Air Quality
CSD researchers – international leaders in air quality research – are focused on understanding the details of the processes that can lead to air pollution. Polluted air prematurely kills more than 60,000 people in the United States every year, according to the U.S. Environmental Protection Agency.
CSD groups involved in air quality research
Cloud & Aerosol Processes: airborne & surface observations, data interpretation
Atmospheric Remote Sensing: airborne & surface observations, data interpretation
Regional Chemical Modeling: model studies, data interpretation, field campaigns
Atmospheric Composition & Chemical Processes: laboratory studies, airborne observations, data interpretation
Tropospheric Chemistry: airborne & surface observations, data interpretation
Chemistry & Climate Processes: model studies, data interpretation, field campaigns
In the 1980s, 10 years after the U.S. Clean Air Act put controls on emissions of many polluting chemicals, the air above some cities cleared up, yet other cities saw little change. CSD researchers and colleagues around the world began to realize that regional factors, from transportation patterns to emissions from natural vegetation, were critical in determining the effectiveness of clean-air strategies. With the help of powerful tools, including NOAA's WP-3D instrument-laden research airplane, researchers and their colleagues began scrutinizing the air over U.S. cities and regions. The work has been and continues to be a key element in understanding basic chemical reactions that contribute to air pollution everywhere, as well as the unique chemistry and related processes in different regions.

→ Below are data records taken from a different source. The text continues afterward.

(* ===== verification/RangeListCorrect.v ===== *)
(** * Merging range lists is pointwise

    [extend_correct]: merging a sorted sequence into a well-formed range list
    never aborts, keeps the chain well formed and sorted, and gives every
    character the data of both sides: the lists are maps from characters, and
    [extend] is their pointwise merge. *)

From S2P Require Import Prelude DFA RangeList.

(** ** Chains *)

Section Chains.
Context {D : Type}.
Implicit Types (v : list (MutableRange D)) (p : list Z) (es : list (CharRange * D)).

(** The indices [p] chain the ranges [es]; the last one points to [nxt]. *)
Fixpoint seg v p (nxt : Z) es : Prop :=
  match p, es with
  | [], [] => True
  | i :: p, e :: es =>
      (exists r, v.[i] = Some r /\ range_of r = e /\ nextRangeIndex r = default nxt (head p)) /\ seg v p nxt es
  | _, _ => False
  end.

Lemma seg_length v p nxt es : seg v p nxt es -> length p = length es.
Proof. revert es. induction p as [|i p IH]; intros [|e es]; simpl; try done. intros [_ ?]. f_equal. auto. Qed.

Lemma seg_app v p1 p2 nxt e1 e2 :
  length p1 = length e1 ->
  seg v (p1 ++ p2) nxt (e1 ++ e2) <-> seg v p1 (default nxt (head p2)) e1 /\ seg v p2 nxt e2.
Proof.
  revert e1. induction p1 as [|i p1 IH]; intros [|e e1] Hl; simpl in *; try done; [tauto|].
  rewrite IH by lia. assert (default nxt (head (p1 ++ p2)) = default (default nxt (head p2)) (head p1)) as ->.
  { by destruct p1. } tauto.
Qed.

(** Only the chained elements matter. *)
Lemma seg_frame v v' p nxt es : seg v p nxt es -> (forall i, i ∈ p -> v'.[i] = v.[i]) -> seg v' p nxt es.
Proof.
  revert es. induction p as [|i p IH]; intros [|e es]; simpl; try done. intros [(r & ? & ? & ?) ?] Hv. split.
  - exists r. rewrite Hv by set_solver. done.
  - apply IH; [done|]. intros j Hj. apply Hv. set_solver.
Qed.

(** The end of a chain can be redirected. *)
Lemma seg_redirect v v' p i nxt nxt' es :
  seg v (p ++ [i]) nxt es -> i ∉ p -> (forall j, j ∈ p -> v'.[j] = v.[j]) ->
  (exists r, v.[i] = Some r /\ v'.[i] = Some (with_next r nxt')) -> seg v' (p ++ [i]) nxt' es.
Proof.
  intros Hs Hi Hv (r & Hr & Hr'). pose proof (seg_length _ _ _ _ Hs) as Hl.
  rewrite length_app in Hl. simpl in Hl. destruct es as [|e es _] using rev_ind; [simpl in Hl; lia|].
  rewrite length_app in Hl. simpl in Hl.
  rewrite seg_app in Hs |- * by lia. destruct Hs as [H1 H2]. split.
  - by eapply seg_frame.
  - simpl in *. split; [|done]. destruct H2 as [(r' & ? & ? & ?) _]. simplify_eq. by eexists.
Qed.

(** A well-formed list: the chain starts at zero, visits every element of the
    vector once, and its ranges are sorted. *)
Record chain v p es : Prop := {
  ch_seg : seg v p 0 es;
  ch_head : head p = Some 0;
  ch_pos : Forall (fun i => 0 < i) (tail p);
  ch_nodup : NoDup p;
  ch_all : length p = length v
}.

Definition wf_ranges v es : Prop :=
  sorted_from 0 es /\ ((v = [] /\ es = []) \/ exists p, chain v p es).

Lemma seg_lookup_lt v p nxt es i : seg v p nxt es -> i ∈ p -> 0 <= i < vlen v.
Proof.
  revert es. induction p as [|j p IH]; intros [|e es]; simpl; try done; [by intros _ ?%not_elem_of_nil|].
  intros [(r & Hr & _) Hs] [->|Hi]%elem_of_cons; [by apply vec_at_lt in Hr|by eapply IH].
Qed.

(** Iterating follows the chain. *)
Lemma iterate_seg v p es i fuel :
  seg v (i :: p) 0 es -> Forall (fun i => 0 < i) p -> (length p < fuel)%nat -> iterate fuel v i = Some es.
Proof.
  revert i es fuel. induction p as [|j p IH]; intros i [|e es] [|fuel] Hs Hp Hf; simpl in Hf; try lia; try done;
    destruct Hs as [(r & Hr & He & Hn) Hs]; cbn [iterate]; rewrite Hr, option_bind_Some, Hn; simpl.
  - destruct es; [|done]. by rewrite He.
  - apply Forall_cons in Hp as [Hj Hp]. destruct (Z.eqb_spec j 0); [lia|].
    rewrite (IH j es) by (done || lia). by rewrite option_bind_Some, He.
Qed.

Lemma range_list_wf v es : wf_ranges v es -> range_list v = Some es.
Proof.
  intros [_ [[-> ->]|(p & [Hs Hh Hpos Hnd Hall])]]; [done|].
  destruct p as [|i p]; [done|]. simpl in Hh. injection Hh as ->. unfold range_list.
  destruct v as [|r v]; [done|]. apply (iterate_seg _ p); [done|done|]. simpl in Hall |- *. lia.
Qed.
End Chains.

(** ** Inserting between two ranges *)

Section Insert.
Context {D : Type}.
Implicit Types (v : list (MutableRange D)) (p : list Z) (es : list (CharRange * D)).

(** A chain split in front of the current range; [last] is the index of the
    range in front of it, if there is one. *)
Record zip v (last : Z) pl pr el er : Prop := {
  z_chain : chain v (pl ++ pr) (el ++ er);
  z_len : length pl = length el;
  z_last : pl = [] \/ exists p, pl = p ++ [last]
}.

Lemma zip_lt v last pl pr el er i : zip v last pl pr el er -> i ∈ pl ++ pr -> 0 <= i < vlen v.
Proof. intros [[Hs _ _ _ _] _ _] Hi. by eapply seg_lookup_lt. Qed.

Lemma zip_first v last pl self pr el er :
  zip v last pl (self :: pr) el er -> (self = 0 <-> pl = []).
Proof.
  intros [[_ Hh Hp _ _] _ _]. destruct pl as [|i pl]; simpl in *; [naive_solver|]. split; [|done]. intros ->.
  apply Forall_app in Hp as [_ Hp%Forall_cons]. lia.
Qed.

(** In front of the first range: the new range takes its place at index zero. *)
Lemma insertBetween_front v last pl pr el er f l d :
  zip v last pl (0 :: pr) el er -> vlen v < 2 ^ 32 - 1 ->
  exists v' last' self' pl', insertBetween v last 0 f l d = Some (v', last', self')
    /\ zip v' last' pl' (self' :: pr) (el ++ [(mkCharRange f l, d)]) er.
Proof.
  intros Hz Hv. pose proof (zip_first _ _ _ _ _ _ _ Hz) as Hfirst. pose proof (fun i => zip_lt _ _ _ _ _ _ i Hz) as Hlt.
  unfold insertBetween. rewrite u32_small by lia. cbn [Z.eqb].
  rewrite (proj1 Hfirst eq_refl) in *. destruct Hz as [[Hs Hh Hp Hnd Hall] Hlen _].
  destruct el; [|done]. simpl in *. destruct er as [|e er]; [done|]. destruct Hs as [(r0 & Hr0 & He & Hn) Hs].
  rewrite Hr0, option_bind_Some. apply NoDup_cons in Hnd as [H0 Hnd].
  destruct (vec_set (v ++ [r0]) 0 _) as [v'|] eqn:Hset;
    [|rewrite vec_set_Some in Hset by (rewrite length_app; simpl; lia); done].
  rewrite option_bind_Some. exists v', 0, (vlen v), [0]. split; [done|].
  pose proof (fun j => vec_at_set _ _ 0 j _ Hset) as Hat.
  assert (Hn0 : 0 < vlen v) by (apply vec_at_lt in Hr0; lia).
  split; [|done|right; by exists []]. split.
  + simpl. split; [eexists; rewrite (Hat 0); by case_decide|]. split.
    * exists r0. rewrite Hat. case_decide; [lia|]. by rewrite vec_at_snoc.
    * eapply seg_frame; [exact Hs|]. intros j Hj. pose proof (Hlt j ltac:(set_solver)).
      rewrite Hat. case_decide; [by subst|]. rewrite vec_at_app_l; [done|lia].
  + done.
  + simpl. by constructor.
  + apply NoDup_cons. split; [intros [?|?]%elem_of_cons; [lia|done]|].
    apply NoDup_cons. split; [|done]. intros Hin. pose proof (Hlt (vlen v) ltac:(set_solver)). lia.
  + apply vec_set_length in Hset. rewrite Hset, (length_app v). simpl. lia.
Qed.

Ozone – one of the primary pollutants in the "smog" that hangs over many cities – is one focus of CSD air quality research. High in the stratosphere, ozone is beneficial, but low in the troposphere, down near the Earth's surface, it is highly reactive and often destructive. Many atmospheric constituents, both natural and manmade, interact to affect tropospheric ozone levels, and understanding those sources of these constituents and the nature of their interactions provides a basis for determining how to address the problem of tropospheric ozone pollution.
CSD scientists also focus on understanding atmospheric aerosols (tiny airborne particles) and gaseous pollutants from a variety of perspectives: their effects on climate; their concentrations, sizes, and sources; and the "processing" of pollutants as they flow downstream from sources.